En particular, el 18 Ejército alemán había sido espectacularmente exitoso. Había avanzado a Amiens y amenazó a la ciudad. Sin embargo, en lugar de usar el 18 Ejército para ayudar a otras unidades a avanzar para que los alemanes puedan consolidar su avance, Luderndorff ordenó al 18 Ejército avanzar sobre Amiens ya que creía que la caída de la ciudad sería un golpe devastador para los Aliados. En esto Luderndorff estaba en lo correcto. Amiens fue el principal centro ferroviario para los Aliados en la región y su pérdida habría sido un desastre. Sin embargo, muchos creían que el 18 Ejército podría haber sido utilizado de manera más positiva si hubiera apoyado a otras unidades del ejército alemán a medida que avanzaban y luego se trasladaban a Amiens. El 18º Ejército descubrió que se estaba quedando sin suministros a medida que avanzaba. Los caballos, que deberían haber sido utilizados de antemano en Amiens, fueron asesinados por su carne. Por lo tanto, la movilidad del 18 Ejército se redujo y la pérdida de dicho transporte sería vital.

A medida que los alemanes avanzaban hacia Amiens, fueron a través de Albert. Aquí las tropas alemanas encontraron tiendas llenas de todo tipo de alimentos. Tal fue su hambre y desesperación por la comida que el saqueo tuvo lugar y la disciplina que había comenzado con el ataque del 21 de marzo pronto desapareció. El avance casi se detuvo en Albert y el ataque a Amiens explotó. Luderndorff no pudo haber planeado esto y no sabía qué hacer. Los altos oficiales alemanes basados ​​en Luderndorff temían que estuviera en un punto de agotamiento y temían por su salud mental.

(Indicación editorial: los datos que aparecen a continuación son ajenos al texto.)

Definition exposed (protocol : string) (i : Intent) : list Z := if String.eqb protocol "tcp" then i_PublicTCP i else i_PublicUDP i.
Definition with_exposed (protocol : string) (v : list Z) (i : Intent) : Intent := if String.eqb protocol "tcp" then set_public_tcp v i else set_public_udp v i.
Lemma granted_with_exposed protocol v i zone proto port : protocol = "tcp" ∨ protocol = "udp" →
  granted (canonicalize (with_exposed protocol v i)) zone proto port ↔
  if decide (zone = "public-vpn" ∧ proto = protocol) then port ∈ v ∧ port_ok port else granted (canonicalize i) zone proto port.
Proof.
  intros Hp. rewrite (granted_canonical (with_exposed _ _ _)). case_decide as Hd.
  - destruct Hd as [-> ->]. destruct Hp as [-> | ->]; cbn; naive_solver.
  - rewrite (granted_canonical i). destruct Hp as [-> | ->]; cbn; naive_solver.
Qed.
Lemma same_exposed protocol v i : protocol = "tcp" ∨ protocol = "udp" → exposed protocol (with_exposed protocol v i) = v.
Proof. by intros [-> | ->]. Qed.

Definition allows (c : Cfg) (q : PolicyModel.Query) (rt : PolicyModel.RuntimeContext) : Prop :=
  PolicyModel.d_Action (PolicyModel.ExplainEffective (PolicyModel.effective c) q rt) = "allow".
Lemma allows_with_exposed protocol v i c c' q rt : protocol = "tcp" ∨ protocol = "udp" → Config i = inr c → Config (with_exposed protocol v i) = inr c' →
  PolicyModel.q_To q = "host" → let zone := PolicyModel.sourceZone (PolicyModel.effective c) (PolicyModel.q_From q) in
  (zone = "public-vpn" → PolicyModel.q_Protocol q = protocol → (PolicyModel.q_Port q ∈ v ∧ port_ok (PolicyModel.q_Port q) ↔
     PolicyModel.q_Port q ∈ exposed protocol i ∧ port_ok (PolicyModel.q_Port q))) → allows c' q rt ↔ allows c q rt.
Proof.
  intros Hp (-> & _ & Hv%Validate_valid)%Config_ok (-> & _ & Hv'%Validate_valid)%Config_ok Hto zone Hsame. unfold allows. rewrite !access_allows by done. cbv zeta.
  assert (i_ManagementTCP (canonicalize (with_exposed protocol v i)) = i_ManagementTCP (canonicalize i)) as -> by by destruct Hp as [-> | ->].
  fold (source_zone (canonicalize (with_exposed protocol v i)) (PolicyModel.q_From q)). rewrite (same_sources i).
  2:{ exists v. unfold with_exposed. destruct (String.eqb protocol "tcp"); auto. }
  change (source_zone (canonicalize i) (PolicyModel.q_From q)) with zone. fold zone. rewrite granted_with_exposed by done.
  case_decide as Hd; [|done]. destruct Hd as [Hz Hpr]. rewrite (Hsame Hz Hpr), Hz, Hpr.
  assert (granted (canonicalize i) "public-vpn" protocol (PolicyModel.q_Port q) ↔ PolicyModel.q_Port q ∈ exposed protocol i ∧ port_ok (PolicyModel.q_Port q)) as ->; [|done].
  rewrite granted_canonical. destruct Hp as [-> | ->]; cbn; naive_solver.
Qed.


(** ** What a generated configuration is *)

(** A Docker subnet that keeps clear of the other networks of the host. *)
Definition isolated (j : Intent) (raw : string) : Prop :=
  ∃ p, ParsePrefix (trim_space raw) = Some p ∧ Is4 (pfx_addr p) = true ∧ Masked p = p ∧
    Forall (λ r, Overlaps p r = false) (managedDockerReservedIPv4 ++ masked_prefixes (i_LANNetworks j) ++
                                        masked_prefixes (i_VPNAddresses j) ++ masked_prefixes (i_BootstrapIPv4 j)).
Lemma overlaps_none p l : overlaps_any p l = false → Forall (λ r, Overlaps p r = false) l.
Proof.
  unfold overlaps_any. induction l as [|r l IH]; [constructor|]. cbn [existsb]. intros [H1 H2]%orb_false_iff. constructor; [done|by apply IH].
Qed.
Lemma check_docker_subnet_ok j name docker raw docker' :
  check_docker_subnet (masked_prefixes (i_LANNetworks j)) (masked_prefixes (i_VPNAddresses j)) (masked_prefixes (i_BootstrapIPv4 j)) name docker raw = inr docker' →
  isolated j raw.
Proof.
  unfold check_docker_subnet. cbv zeta. intros H. apply err_bind_ok in H as (p & Hp & H). apply of_option_ok in Hp.
  do 5 (let E := fresh in apply err_bind_ok in H as (? & E & H); apply fails_ok in E). rewrite !orb_false_iff, !negb_false_iff in H0. destruct H0 as [[H0 _] Hm%String.eqb_eq].
  pose proof (ParsePrefix_ok _ _ Hp) as Hok. assert (Masked p = p) as Em.
  { apply (f_equal ParsePrefix) in Hm. rewrite !ParsePrefix_String in Hm by auto using Masked_ok. congruence. }
  rewrite Em in *. exists p. split; [done|]. split; [done|]. split; [done|]. repeat apply Forall_app_2; by apply overlaps_none.
Qed.
Lemma isolation_ok j : validateManagedDockerIsolation j = inr tt → ∀ n raw, n ∈ i_DockerNetworks j → raw ∈ dn_Subnets n → isolated j raw.
Proof.
  unfold validateManagedDockerIsolation. intros H n raw Hn Hraw. apply err_bind_ok in H as (d & H & _).
  assert (Forall (λ s, isolated j s.2) (docker_subnets (i_DockerNetworks j))) as Hall.
  { apply (fold_err_inv _ (λ pre _, Forall (λ s, isolated j s.2) pre)) in H; [done| |constructor].
    intros pre s t t' _ Hpre Hs%check_docker_subnet_ok. by apply Forall_app_2; [|constructor]. }
  rewrite list.Forall_forall in Hall. apply (Hall (dn_Name n, raw)). unfold docker_subnets. apply list_elem_of_bind. exists n. split; [|done].
  by apply (list_elem_of_fmap_2 (pair (dn_Name n))).
Qed.
Lemma Validate_isolation j : Validate j = inr tt → validateManagedDockerIsolation j = inr tt ∧ Forall (λ raw, is_Some (ParsePrefix raw)) (i_LANNetworks j).
Proof.
  unfold Validate. intros H. do 3 apply err_bind_ok in H as (? & _ & H). apply err_bind_ok in H as (? & Hlan & H). do 6 apply err_bind_ok in H as (? & _ & H). split; [done|].
  unfold each_prefix in Hlan. apply each_ok in Hlan. eapply Forall_impl; [exact Hlan|]. intros raw Hraw%fails_ok. destruct (ParsePrefix raw); [by eexists|done].
Qed.
Lemma generated_clean j : Validate j = inr tt → clean_networks (generated j).
Proof.
  intros [Hiso Hlan]%Validate_isolation z n Hz Hn. change (Zones (generated j)) with (intent_zones j) in Hz. unfold intent_zones in Hz.
  rewrite elem_of_app, !elem_of_cons, elem_of_nil in Hz. destruct Hz as [[-> |[-> |[-> |[]]]]|Hz]; [by apply elem_of_nil in Hn| |by apply elem_of_nil in Hn|].
  - rewrite list.Forall_forall in Hlan. by apply Hlan.
  - destruct (i_DockerEnabled j); [|by apply elem_of_nil in Hz]. apply list_elem_of_singleton in Hz as ->. cbn [zone_Networks] in Hn.
    apply uniqueStrings_trimmed in Hn as (raw & (d & Hraw & Hd)%list_elem_of_bind & ->). destruct (isolation_ok j Hiso d raw Hd Hraw) as (p & -> & _). by eexists.
Qed.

Aunque el ataque alemán había sido espectacular en términos de tierra conquistada, también había sido costoso en términos de hombres perdidos. Entre marzo y abril, los alemanes sufrieron 230,000 bajas. El ejército alemán simplemente no pudo soportar tales bajas.

En este momento, las tropas estadounidenses llegaron al frente occidental. A fines de marzo, 250,000 tropas estadounidenses se habían unido al conflicto, el peor escenario previsto para Luderndorff. Sin embargo, el impacto de los estadounidenses se vio obstaculizado por el hecho de que el general estadounidense Pershing no permitiría que sus tropas fueran dirigidas por oficiales franceses o británicos.

Pershing: obstinado y estúpido. Ridículo." Douglas Haig

Sin embargo, a pesar de tales dificultades (superadas cuando Foch se hizo generalísimo del Frente Occidental), el fin estaba a la vista de los alemanes, incluso si Hindenburg no estaba de acuerdo.

“Si bien puede ocurrir que las cosas no te hayan ido tan bien, estás hablando de un frente de doce millas. Tengo informes de todo el frente y la moral es alta, mientras que otros informes dicen que la moral del enemigo es pobre ”. Hindenburg

Ni Hindenburg ni Luderndorff podrían enfrentar lo inevitable. Para junio de 1918, el ejército alemán se había visto gravemente debilitado por la gran cantidad de bajas que había sufrido. Luego, el 15 de julio de 1918, Luderndorff ordenó la última ofensiva del ejército alemán en la Primera Guerra Mundial. Fue un desastre. Los alemanes avanzaron dos millas hacia la tierra en poder de los aliados, pero sus pérdidas fueron enormes. El ejército francés dejó que los alemanes avanzaran sabiendo que sus líneas de suministro se extendían hasta el límite. Luego, los franceses respondieron al Marne y se produjo un contraataque francés masivo. Entre marzo y julio de 1918, los alemanes perdieron un millón de hombres.